#### WHAT NEEDS TO BE DONE
The line containing "if v =? od_amount o then with_status" marks the end: restate word for word every line from the first line of the entries below through that one.

────

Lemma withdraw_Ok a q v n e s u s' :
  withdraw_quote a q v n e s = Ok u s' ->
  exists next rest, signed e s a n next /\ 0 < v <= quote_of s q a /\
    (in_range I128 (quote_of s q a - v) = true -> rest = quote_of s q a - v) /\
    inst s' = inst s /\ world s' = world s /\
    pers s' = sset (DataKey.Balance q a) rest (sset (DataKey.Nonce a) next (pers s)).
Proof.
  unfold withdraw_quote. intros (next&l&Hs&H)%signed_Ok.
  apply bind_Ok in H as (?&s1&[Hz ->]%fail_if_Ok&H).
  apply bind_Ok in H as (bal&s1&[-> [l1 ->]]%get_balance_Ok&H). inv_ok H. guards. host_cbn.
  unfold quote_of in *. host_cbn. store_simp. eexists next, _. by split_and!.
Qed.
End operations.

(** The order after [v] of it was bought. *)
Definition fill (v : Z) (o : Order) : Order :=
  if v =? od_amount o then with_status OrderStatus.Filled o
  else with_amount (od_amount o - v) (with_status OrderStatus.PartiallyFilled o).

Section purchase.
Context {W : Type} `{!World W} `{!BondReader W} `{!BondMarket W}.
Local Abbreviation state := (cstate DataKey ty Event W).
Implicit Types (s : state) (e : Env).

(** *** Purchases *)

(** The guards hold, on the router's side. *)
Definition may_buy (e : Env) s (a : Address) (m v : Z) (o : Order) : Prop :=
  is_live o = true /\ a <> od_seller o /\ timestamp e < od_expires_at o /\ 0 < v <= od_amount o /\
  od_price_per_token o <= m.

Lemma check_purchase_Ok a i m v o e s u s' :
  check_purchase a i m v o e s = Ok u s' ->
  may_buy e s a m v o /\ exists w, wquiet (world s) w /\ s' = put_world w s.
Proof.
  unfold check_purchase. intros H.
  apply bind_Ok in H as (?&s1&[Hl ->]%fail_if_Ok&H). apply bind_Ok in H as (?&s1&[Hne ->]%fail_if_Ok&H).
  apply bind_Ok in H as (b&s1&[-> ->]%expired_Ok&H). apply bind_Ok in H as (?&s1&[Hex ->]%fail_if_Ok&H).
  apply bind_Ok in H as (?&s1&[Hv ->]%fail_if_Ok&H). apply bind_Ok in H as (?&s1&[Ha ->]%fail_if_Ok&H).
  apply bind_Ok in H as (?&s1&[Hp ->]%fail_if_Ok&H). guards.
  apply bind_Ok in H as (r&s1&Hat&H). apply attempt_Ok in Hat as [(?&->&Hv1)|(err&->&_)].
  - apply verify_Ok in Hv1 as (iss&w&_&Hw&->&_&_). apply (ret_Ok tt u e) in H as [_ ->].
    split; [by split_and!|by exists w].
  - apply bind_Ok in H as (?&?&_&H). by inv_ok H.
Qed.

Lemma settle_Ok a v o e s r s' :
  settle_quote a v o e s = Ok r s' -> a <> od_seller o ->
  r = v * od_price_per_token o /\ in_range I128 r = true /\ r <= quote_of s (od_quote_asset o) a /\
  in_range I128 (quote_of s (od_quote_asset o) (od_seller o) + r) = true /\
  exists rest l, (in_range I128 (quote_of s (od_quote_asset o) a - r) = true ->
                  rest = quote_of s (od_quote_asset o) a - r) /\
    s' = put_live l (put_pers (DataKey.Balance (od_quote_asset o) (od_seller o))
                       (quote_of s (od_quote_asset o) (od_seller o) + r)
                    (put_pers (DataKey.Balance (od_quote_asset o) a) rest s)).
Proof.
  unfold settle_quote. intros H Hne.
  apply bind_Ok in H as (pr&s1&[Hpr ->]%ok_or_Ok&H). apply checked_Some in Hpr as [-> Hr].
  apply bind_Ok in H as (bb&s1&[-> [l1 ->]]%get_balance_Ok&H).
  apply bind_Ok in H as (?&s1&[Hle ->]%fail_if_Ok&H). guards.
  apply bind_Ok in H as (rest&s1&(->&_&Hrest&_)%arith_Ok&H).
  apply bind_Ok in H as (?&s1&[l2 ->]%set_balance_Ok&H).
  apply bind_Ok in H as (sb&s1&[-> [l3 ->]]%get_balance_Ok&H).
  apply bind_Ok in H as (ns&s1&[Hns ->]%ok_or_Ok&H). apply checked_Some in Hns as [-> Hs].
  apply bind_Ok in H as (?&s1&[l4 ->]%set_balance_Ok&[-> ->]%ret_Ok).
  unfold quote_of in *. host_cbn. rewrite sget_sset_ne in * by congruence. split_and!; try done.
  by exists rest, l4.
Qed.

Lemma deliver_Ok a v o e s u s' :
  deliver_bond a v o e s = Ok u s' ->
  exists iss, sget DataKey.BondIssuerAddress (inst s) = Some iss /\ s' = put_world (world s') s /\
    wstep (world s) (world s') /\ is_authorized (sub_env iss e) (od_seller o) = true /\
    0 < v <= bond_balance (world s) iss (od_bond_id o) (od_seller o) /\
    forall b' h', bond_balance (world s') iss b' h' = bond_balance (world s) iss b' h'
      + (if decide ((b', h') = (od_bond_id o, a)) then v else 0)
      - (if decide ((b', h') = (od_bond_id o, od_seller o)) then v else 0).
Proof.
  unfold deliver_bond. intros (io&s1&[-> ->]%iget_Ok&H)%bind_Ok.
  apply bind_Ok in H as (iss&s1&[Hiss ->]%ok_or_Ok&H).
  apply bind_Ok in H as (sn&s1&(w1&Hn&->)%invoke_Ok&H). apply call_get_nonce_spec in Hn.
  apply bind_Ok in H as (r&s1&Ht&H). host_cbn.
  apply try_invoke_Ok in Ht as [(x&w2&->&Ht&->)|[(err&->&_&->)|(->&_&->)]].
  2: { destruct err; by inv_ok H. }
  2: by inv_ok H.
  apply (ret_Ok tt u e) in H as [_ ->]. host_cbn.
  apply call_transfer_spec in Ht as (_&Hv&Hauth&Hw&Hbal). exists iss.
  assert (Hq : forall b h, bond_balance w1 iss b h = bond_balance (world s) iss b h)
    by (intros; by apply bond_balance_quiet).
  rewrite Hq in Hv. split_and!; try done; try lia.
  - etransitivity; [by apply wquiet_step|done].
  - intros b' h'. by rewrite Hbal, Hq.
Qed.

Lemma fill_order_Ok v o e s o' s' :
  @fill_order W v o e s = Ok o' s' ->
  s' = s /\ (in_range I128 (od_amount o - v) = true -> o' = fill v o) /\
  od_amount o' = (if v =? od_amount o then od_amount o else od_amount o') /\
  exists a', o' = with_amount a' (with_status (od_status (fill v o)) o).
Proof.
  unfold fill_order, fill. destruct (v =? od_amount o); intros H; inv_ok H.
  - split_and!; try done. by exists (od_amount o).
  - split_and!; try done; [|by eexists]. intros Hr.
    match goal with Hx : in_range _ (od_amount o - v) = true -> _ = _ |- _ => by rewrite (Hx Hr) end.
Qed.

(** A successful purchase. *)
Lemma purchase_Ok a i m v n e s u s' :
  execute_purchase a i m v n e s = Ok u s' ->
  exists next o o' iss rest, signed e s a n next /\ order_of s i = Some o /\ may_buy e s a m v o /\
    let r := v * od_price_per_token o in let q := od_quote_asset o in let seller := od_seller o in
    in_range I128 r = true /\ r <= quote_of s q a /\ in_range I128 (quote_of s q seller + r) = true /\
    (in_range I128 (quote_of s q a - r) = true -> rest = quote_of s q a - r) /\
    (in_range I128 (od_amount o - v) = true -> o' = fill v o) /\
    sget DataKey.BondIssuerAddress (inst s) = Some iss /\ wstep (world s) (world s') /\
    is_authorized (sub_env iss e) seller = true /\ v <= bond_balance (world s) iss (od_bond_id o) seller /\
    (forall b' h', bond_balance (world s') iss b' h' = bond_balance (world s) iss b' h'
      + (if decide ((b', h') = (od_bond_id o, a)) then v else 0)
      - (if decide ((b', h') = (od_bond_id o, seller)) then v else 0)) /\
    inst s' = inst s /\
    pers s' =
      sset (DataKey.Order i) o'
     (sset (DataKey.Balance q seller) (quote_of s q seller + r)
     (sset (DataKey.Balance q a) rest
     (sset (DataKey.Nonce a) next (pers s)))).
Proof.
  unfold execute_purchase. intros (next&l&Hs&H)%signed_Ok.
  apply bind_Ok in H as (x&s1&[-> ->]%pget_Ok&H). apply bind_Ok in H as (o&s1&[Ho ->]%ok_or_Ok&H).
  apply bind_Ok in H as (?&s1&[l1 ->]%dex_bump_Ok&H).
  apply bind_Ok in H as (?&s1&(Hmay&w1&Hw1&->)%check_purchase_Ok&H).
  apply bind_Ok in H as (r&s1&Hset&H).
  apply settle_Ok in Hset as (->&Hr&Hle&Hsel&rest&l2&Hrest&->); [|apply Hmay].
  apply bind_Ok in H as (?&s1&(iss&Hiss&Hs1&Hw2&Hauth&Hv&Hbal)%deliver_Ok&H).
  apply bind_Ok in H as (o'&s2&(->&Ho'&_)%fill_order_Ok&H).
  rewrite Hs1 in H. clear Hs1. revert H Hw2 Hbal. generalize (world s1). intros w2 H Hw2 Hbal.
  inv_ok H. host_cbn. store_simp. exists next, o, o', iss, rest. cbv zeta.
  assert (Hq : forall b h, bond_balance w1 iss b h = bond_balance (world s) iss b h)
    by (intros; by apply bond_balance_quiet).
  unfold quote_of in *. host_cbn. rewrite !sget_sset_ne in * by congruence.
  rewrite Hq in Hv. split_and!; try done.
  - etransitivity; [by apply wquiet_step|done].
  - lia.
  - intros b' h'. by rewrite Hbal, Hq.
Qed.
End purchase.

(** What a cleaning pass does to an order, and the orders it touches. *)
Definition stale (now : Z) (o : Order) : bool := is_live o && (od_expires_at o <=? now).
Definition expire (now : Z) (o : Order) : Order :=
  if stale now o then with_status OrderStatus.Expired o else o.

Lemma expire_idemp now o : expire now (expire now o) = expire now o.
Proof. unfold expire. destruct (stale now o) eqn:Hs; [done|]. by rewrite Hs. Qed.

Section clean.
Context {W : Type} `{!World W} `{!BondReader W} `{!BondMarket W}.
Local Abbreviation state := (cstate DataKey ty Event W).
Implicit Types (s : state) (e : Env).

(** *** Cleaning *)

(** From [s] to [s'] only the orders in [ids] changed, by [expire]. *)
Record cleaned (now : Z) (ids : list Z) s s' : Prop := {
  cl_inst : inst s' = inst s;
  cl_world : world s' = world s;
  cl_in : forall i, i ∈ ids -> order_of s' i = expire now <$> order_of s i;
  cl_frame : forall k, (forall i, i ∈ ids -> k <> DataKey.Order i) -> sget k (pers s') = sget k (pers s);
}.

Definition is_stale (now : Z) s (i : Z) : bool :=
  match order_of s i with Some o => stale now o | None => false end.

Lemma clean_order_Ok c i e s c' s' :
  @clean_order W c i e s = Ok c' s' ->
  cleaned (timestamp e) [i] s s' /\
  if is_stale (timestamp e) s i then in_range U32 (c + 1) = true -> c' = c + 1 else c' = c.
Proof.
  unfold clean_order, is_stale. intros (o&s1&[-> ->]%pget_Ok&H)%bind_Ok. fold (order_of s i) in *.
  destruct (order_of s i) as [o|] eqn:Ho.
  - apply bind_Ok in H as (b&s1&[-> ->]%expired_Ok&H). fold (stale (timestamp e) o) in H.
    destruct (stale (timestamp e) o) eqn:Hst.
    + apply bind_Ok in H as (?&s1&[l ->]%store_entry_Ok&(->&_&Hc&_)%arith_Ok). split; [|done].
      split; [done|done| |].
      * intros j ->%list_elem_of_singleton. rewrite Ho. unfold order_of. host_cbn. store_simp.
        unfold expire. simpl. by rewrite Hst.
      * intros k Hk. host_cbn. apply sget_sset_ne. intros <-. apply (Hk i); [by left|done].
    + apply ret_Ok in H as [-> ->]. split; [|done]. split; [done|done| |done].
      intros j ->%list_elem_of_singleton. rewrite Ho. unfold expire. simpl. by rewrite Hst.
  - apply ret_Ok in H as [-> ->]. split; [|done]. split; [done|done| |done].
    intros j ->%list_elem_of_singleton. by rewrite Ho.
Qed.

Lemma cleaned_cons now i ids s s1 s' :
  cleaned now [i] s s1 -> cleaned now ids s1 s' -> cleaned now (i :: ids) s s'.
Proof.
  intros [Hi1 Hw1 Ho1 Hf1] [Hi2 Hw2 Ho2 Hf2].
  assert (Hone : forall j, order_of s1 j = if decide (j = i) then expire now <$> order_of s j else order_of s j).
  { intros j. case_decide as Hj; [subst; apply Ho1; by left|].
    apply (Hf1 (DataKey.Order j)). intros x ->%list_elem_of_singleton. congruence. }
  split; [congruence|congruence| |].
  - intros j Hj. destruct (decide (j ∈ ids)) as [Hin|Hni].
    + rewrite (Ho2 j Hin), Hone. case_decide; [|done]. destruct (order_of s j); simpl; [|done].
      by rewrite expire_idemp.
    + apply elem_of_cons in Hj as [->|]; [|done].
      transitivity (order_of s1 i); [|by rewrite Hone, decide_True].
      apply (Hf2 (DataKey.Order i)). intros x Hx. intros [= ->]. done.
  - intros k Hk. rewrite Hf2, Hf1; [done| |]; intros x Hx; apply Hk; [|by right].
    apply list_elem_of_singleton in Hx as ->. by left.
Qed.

────

#### EXERCISE OUTPUT
Lemma withdraw_Ok a q v n e s u s' :
  withdraw_quote a q v n e s = Ok u s' ->
  exists next rest, signed e s a n next /\ 0 < v <= quote_of s q a /\
    (in_range I128 (quote_of s q a - v) = true -> rest = quote_of s q a - v) /\
    inst s' = inst s /\ world s' = world s /\
    pers s' = sset (DataKey.Balance q a) rest (sset (DataKey.Nonce a) next (pers s)).
Proof.
  unfold withdraw_quote. intros (next&l&Hs&H)%signed_Ok.
  apply bind_Ok in H as (?&s1&[Hz ->]%fail_if_Ok&H).
  apply bind_Ok in H as (bal&s1&[-> [l1 ->]]%get_balance_Ok&H). inv_ok H. guards. host_cbn.
  unfold quote_of in *. host_cbn. store_simp. eexists next, _. by split_and!.
Qed.
End operations.

(** The order after [v] of it was bought. *)
Definition fill (v : Z) (o : Order) : Order :=
  if v =? od_amount o then with_status OrderStatus.Filled o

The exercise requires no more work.